◆ Given records ◆

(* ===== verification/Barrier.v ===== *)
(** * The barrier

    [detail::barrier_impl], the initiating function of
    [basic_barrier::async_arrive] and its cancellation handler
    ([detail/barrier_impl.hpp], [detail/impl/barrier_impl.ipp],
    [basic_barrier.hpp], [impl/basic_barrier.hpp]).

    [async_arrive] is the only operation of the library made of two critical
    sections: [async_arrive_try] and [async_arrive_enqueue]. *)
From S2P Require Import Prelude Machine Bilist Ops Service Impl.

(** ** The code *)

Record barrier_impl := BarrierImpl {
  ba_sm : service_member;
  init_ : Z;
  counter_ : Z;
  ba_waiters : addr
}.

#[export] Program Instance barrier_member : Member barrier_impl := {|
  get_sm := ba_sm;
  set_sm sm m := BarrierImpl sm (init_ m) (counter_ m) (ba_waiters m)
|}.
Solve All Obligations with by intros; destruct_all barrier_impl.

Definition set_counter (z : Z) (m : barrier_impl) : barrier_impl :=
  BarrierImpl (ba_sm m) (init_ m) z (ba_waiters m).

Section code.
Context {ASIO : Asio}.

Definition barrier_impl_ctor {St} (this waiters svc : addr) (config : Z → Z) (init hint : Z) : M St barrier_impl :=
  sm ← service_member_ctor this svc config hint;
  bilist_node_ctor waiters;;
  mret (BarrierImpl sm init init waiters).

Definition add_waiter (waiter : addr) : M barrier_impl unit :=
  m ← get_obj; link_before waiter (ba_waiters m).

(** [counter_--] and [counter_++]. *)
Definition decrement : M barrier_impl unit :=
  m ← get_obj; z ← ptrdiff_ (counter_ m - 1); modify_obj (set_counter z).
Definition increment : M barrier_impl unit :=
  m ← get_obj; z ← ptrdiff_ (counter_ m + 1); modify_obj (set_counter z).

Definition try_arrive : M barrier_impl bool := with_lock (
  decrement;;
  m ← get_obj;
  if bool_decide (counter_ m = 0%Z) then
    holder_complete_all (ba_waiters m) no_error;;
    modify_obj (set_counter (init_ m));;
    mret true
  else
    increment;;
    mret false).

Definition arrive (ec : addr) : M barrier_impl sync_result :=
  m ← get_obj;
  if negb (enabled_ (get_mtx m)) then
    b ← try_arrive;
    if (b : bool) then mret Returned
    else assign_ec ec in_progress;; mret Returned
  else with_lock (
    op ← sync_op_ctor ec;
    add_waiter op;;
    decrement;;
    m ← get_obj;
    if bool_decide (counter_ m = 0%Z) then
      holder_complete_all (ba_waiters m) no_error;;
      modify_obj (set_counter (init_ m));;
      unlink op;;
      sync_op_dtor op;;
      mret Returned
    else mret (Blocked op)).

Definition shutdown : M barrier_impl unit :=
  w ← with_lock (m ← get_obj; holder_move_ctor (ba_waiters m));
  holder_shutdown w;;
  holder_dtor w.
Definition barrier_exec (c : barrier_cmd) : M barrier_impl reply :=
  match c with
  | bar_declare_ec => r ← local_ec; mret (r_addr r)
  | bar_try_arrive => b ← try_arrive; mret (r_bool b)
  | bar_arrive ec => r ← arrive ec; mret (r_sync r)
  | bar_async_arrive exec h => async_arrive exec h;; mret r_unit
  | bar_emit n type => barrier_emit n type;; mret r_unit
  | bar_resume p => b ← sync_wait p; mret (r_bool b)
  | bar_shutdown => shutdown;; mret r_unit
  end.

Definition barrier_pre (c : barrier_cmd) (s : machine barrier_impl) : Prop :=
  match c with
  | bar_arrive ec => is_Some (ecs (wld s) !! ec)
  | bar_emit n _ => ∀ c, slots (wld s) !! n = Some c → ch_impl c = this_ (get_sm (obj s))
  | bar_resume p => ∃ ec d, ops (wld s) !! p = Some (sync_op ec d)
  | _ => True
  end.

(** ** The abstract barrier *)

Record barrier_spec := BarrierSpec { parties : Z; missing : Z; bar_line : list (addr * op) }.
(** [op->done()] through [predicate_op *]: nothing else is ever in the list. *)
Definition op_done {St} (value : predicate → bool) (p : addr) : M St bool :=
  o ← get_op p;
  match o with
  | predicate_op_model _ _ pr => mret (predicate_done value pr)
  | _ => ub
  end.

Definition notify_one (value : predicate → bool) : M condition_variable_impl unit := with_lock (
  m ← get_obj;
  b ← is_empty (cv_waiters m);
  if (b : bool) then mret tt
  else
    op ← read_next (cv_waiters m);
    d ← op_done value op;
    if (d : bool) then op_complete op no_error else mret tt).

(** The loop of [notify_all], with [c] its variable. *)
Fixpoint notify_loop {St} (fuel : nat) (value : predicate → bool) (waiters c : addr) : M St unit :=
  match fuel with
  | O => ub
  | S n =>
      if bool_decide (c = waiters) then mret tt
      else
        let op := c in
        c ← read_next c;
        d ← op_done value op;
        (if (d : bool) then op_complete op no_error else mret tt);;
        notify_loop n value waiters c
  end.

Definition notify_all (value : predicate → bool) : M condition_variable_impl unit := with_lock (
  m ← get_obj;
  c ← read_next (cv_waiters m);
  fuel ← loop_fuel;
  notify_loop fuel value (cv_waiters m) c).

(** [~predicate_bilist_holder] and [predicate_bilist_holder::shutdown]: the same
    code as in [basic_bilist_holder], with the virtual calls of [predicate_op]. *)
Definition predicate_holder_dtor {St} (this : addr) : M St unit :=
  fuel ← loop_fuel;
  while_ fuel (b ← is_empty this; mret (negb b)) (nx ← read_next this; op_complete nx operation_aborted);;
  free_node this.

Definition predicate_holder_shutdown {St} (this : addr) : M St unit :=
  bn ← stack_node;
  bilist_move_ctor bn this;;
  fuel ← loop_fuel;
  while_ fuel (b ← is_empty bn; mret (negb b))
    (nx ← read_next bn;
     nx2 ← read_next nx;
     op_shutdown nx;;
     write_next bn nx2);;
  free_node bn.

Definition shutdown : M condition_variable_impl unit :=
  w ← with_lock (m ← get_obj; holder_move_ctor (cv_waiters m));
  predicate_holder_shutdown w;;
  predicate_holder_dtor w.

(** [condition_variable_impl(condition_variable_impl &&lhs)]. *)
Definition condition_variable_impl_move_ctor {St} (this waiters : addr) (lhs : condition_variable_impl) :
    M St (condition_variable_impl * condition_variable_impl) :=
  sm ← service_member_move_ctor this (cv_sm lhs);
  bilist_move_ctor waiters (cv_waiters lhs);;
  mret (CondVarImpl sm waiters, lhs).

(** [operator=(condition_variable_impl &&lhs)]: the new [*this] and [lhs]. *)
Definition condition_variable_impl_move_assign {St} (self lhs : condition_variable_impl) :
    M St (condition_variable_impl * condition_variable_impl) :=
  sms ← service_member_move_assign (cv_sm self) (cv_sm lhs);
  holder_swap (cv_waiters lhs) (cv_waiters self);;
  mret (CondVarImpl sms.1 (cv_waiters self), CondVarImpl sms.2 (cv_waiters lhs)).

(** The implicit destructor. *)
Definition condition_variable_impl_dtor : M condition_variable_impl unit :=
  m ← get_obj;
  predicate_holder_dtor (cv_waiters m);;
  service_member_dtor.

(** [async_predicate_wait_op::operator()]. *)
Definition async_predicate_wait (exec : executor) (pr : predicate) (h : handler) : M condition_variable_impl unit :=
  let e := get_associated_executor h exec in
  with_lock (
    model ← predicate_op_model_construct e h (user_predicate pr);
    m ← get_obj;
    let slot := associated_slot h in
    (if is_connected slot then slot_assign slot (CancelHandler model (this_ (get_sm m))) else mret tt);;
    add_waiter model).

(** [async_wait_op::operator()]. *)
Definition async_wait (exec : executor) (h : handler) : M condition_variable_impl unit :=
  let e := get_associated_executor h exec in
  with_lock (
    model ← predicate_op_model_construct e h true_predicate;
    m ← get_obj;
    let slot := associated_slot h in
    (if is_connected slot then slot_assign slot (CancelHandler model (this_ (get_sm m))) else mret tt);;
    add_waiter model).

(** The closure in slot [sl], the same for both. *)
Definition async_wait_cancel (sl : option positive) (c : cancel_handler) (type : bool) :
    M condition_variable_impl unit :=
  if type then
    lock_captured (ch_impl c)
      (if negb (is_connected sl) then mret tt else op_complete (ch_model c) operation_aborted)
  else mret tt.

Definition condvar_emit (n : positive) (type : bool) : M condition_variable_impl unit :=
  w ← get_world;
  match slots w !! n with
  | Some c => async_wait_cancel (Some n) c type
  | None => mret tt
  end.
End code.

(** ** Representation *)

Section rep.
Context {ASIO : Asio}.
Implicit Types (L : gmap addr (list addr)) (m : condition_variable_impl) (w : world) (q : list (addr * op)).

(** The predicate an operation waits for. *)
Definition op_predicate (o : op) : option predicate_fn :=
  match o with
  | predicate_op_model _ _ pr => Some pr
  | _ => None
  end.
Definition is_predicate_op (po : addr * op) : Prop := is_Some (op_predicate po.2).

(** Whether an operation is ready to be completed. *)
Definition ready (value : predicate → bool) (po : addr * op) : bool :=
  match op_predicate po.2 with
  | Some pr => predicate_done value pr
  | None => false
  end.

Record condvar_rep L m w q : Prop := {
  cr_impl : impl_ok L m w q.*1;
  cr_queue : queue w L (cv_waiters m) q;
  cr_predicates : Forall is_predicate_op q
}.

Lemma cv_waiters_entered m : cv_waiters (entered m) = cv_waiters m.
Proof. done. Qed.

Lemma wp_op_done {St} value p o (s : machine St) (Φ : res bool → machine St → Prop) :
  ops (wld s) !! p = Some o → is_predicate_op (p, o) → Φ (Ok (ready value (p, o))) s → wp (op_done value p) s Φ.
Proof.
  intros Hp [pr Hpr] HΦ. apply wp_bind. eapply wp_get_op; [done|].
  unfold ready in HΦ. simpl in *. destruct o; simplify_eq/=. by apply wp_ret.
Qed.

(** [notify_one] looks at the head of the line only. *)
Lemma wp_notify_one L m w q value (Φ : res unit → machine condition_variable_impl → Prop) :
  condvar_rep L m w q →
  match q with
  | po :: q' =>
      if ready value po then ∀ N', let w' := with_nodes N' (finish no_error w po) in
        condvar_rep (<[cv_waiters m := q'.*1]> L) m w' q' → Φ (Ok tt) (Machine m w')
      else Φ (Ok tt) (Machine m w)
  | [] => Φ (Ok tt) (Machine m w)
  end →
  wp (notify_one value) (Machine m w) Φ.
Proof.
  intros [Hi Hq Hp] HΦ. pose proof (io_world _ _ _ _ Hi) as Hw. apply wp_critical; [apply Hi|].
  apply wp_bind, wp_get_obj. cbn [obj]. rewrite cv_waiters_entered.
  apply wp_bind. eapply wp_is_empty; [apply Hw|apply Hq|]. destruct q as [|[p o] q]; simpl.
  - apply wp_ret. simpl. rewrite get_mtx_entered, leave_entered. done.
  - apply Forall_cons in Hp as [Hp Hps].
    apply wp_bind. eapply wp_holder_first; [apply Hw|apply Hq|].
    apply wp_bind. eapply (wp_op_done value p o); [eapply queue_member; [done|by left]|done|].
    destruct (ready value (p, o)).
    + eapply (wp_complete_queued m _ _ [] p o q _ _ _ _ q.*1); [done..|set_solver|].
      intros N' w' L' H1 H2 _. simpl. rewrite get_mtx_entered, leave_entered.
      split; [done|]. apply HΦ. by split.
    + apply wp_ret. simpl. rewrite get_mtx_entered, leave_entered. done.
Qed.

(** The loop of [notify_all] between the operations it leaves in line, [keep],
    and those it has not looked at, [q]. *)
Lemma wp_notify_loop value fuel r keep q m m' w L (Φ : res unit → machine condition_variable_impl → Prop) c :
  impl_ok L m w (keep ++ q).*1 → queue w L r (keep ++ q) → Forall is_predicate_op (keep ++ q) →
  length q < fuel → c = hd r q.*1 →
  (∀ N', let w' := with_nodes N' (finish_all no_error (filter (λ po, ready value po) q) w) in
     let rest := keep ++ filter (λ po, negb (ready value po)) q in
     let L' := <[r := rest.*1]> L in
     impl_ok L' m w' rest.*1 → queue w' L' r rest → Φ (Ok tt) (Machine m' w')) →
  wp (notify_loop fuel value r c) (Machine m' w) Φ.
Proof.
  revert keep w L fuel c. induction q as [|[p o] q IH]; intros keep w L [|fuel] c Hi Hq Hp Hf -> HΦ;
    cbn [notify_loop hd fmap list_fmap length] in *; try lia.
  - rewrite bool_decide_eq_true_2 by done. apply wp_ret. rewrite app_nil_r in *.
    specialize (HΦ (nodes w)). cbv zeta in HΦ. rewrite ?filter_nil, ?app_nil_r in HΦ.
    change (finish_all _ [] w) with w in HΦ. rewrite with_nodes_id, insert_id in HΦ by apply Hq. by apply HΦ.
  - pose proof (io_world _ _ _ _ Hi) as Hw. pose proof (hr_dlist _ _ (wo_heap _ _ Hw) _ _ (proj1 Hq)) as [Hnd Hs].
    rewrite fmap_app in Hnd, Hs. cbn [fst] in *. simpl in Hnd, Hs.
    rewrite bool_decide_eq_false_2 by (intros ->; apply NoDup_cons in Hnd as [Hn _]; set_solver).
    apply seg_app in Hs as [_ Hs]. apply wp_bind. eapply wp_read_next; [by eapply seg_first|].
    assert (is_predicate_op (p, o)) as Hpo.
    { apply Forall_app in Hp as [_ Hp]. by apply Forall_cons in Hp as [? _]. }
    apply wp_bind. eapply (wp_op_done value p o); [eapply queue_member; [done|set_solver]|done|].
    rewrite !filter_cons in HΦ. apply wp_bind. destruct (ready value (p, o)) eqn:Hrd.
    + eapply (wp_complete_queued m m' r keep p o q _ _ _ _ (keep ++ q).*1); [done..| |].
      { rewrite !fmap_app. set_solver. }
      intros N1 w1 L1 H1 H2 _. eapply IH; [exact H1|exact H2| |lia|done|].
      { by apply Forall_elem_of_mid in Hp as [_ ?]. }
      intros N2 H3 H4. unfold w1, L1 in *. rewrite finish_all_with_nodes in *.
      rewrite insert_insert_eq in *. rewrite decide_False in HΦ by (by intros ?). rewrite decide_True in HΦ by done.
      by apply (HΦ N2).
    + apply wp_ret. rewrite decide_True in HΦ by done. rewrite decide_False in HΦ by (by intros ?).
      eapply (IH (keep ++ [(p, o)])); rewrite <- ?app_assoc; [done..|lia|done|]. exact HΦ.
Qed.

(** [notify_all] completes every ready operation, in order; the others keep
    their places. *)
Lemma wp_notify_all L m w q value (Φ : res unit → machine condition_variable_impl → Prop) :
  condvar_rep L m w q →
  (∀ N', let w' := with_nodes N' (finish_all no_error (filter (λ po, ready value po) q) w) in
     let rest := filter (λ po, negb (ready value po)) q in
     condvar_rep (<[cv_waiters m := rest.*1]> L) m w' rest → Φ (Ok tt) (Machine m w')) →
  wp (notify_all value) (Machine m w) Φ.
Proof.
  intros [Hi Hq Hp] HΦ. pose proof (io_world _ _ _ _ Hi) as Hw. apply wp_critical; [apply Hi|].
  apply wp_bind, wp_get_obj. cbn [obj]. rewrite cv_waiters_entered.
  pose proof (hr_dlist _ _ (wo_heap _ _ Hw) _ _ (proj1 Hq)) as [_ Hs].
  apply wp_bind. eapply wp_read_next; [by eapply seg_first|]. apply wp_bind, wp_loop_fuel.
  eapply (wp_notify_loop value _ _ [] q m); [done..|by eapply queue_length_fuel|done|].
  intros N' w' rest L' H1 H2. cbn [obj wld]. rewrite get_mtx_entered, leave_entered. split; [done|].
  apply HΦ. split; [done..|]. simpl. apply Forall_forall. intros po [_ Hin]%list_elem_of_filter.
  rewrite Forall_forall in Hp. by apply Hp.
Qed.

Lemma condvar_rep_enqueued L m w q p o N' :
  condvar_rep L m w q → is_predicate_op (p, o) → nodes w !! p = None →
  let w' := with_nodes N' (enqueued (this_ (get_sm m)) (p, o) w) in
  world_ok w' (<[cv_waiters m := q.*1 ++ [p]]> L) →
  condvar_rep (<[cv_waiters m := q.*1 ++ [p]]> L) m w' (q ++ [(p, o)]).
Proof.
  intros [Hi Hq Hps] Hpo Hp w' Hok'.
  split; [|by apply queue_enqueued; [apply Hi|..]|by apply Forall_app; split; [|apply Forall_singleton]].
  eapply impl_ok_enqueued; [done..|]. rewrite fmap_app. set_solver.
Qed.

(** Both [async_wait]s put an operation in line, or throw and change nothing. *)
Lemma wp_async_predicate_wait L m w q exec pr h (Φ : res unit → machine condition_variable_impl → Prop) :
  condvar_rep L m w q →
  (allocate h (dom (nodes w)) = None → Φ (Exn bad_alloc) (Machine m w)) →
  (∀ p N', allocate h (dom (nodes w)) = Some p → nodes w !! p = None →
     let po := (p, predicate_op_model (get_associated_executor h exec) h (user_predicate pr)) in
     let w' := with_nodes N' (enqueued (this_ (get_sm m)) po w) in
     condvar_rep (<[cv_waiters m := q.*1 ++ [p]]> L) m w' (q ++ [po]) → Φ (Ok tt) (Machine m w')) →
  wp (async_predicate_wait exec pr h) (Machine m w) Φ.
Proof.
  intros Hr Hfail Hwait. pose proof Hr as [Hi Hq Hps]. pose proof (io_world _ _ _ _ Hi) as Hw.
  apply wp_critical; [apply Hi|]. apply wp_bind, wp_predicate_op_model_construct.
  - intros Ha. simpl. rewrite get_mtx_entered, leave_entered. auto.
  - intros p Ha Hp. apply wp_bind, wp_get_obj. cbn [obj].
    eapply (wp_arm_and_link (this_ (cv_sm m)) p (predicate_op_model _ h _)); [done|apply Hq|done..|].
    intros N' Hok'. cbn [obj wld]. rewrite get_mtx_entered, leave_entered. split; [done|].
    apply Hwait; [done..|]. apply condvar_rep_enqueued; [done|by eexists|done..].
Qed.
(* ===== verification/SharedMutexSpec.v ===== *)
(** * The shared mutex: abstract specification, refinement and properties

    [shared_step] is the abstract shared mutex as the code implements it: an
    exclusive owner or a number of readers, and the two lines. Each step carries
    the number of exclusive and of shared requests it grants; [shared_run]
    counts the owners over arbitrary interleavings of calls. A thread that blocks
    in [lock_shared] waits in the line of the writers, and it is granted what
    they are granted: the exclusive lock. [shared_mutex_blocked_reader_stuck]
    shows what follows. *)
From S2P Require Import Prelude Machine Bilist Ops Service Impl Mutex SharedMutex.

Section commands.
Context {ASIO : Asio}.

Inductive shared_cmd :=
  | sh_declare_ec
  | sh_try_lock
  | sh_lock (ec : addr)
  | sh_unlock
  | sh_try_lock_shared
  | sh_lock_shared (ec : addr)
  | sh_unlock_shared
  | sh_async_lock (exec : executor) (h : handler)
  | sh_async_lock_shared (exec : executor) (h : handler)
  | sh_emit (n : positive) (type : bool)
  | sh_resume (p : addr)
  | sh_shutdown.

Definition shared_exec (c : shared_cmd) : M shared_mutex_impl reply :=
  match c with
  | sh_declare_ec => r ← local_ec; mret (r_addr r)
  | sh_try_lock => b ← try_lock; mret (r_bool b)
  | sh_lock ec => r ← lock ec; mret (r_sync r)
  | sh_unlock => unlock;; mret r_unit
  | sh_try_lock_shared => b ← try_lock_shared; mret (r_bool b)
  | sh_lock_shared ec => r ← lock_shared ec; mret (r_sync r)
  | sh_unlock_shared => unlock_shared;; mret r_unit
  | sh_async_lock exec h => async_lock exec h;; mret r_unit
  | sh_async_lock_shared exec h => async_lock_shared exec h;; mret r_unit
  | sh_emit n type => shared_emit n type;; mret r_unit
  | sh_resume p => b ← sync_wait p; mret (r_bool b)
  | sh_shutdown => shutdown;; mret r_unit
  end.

◆ Exercise brief ◆
What are the lines, exactly as written above, from the line with "(** ** The code *)" to the line with "m ← get_obj; link_before", both included? Output only those.

◆ Exercise answer ◆
(** ** The code *)

Record barrier_impl := BarrierImpl {
  ba_sm : service_member;
  init_ : Z;
  counter_ : Z;
  ba_waiters : addr
}.

#[export] Program Instance barrier_member : Member barrier_impl := {|
  get_sm := ba_sm;
  set_sm sm m := BarrierImpl sm (init_ m) (counter_ m) (ba_waiters m)
|}.
Solve All Obligations with by intros; destruct_all barrier_impl.

Definition set_counter (z : Z) (m : barrier_impl) : barrier_impl :=
  BarrierImpl (ba_sm m) (init_ m) z (ba_waiters m).

Section code.
Context {ASIO : Asio}.

Definition barrier_impl_ctor {St} (this waiters svc : addr) (config : Z → Z) (init hint : Z) : M St barrier_impl :=
  sm ← service_member_ctor this svc config hint;
  bilist_node_ctor waiters;;
  mret (BarrierImpl sm init init waiters).

Definition add_waiter (waiter : addr) : M barrier_impl unit :=
  m ← get_obj; link_before waiter (ba_waiters m).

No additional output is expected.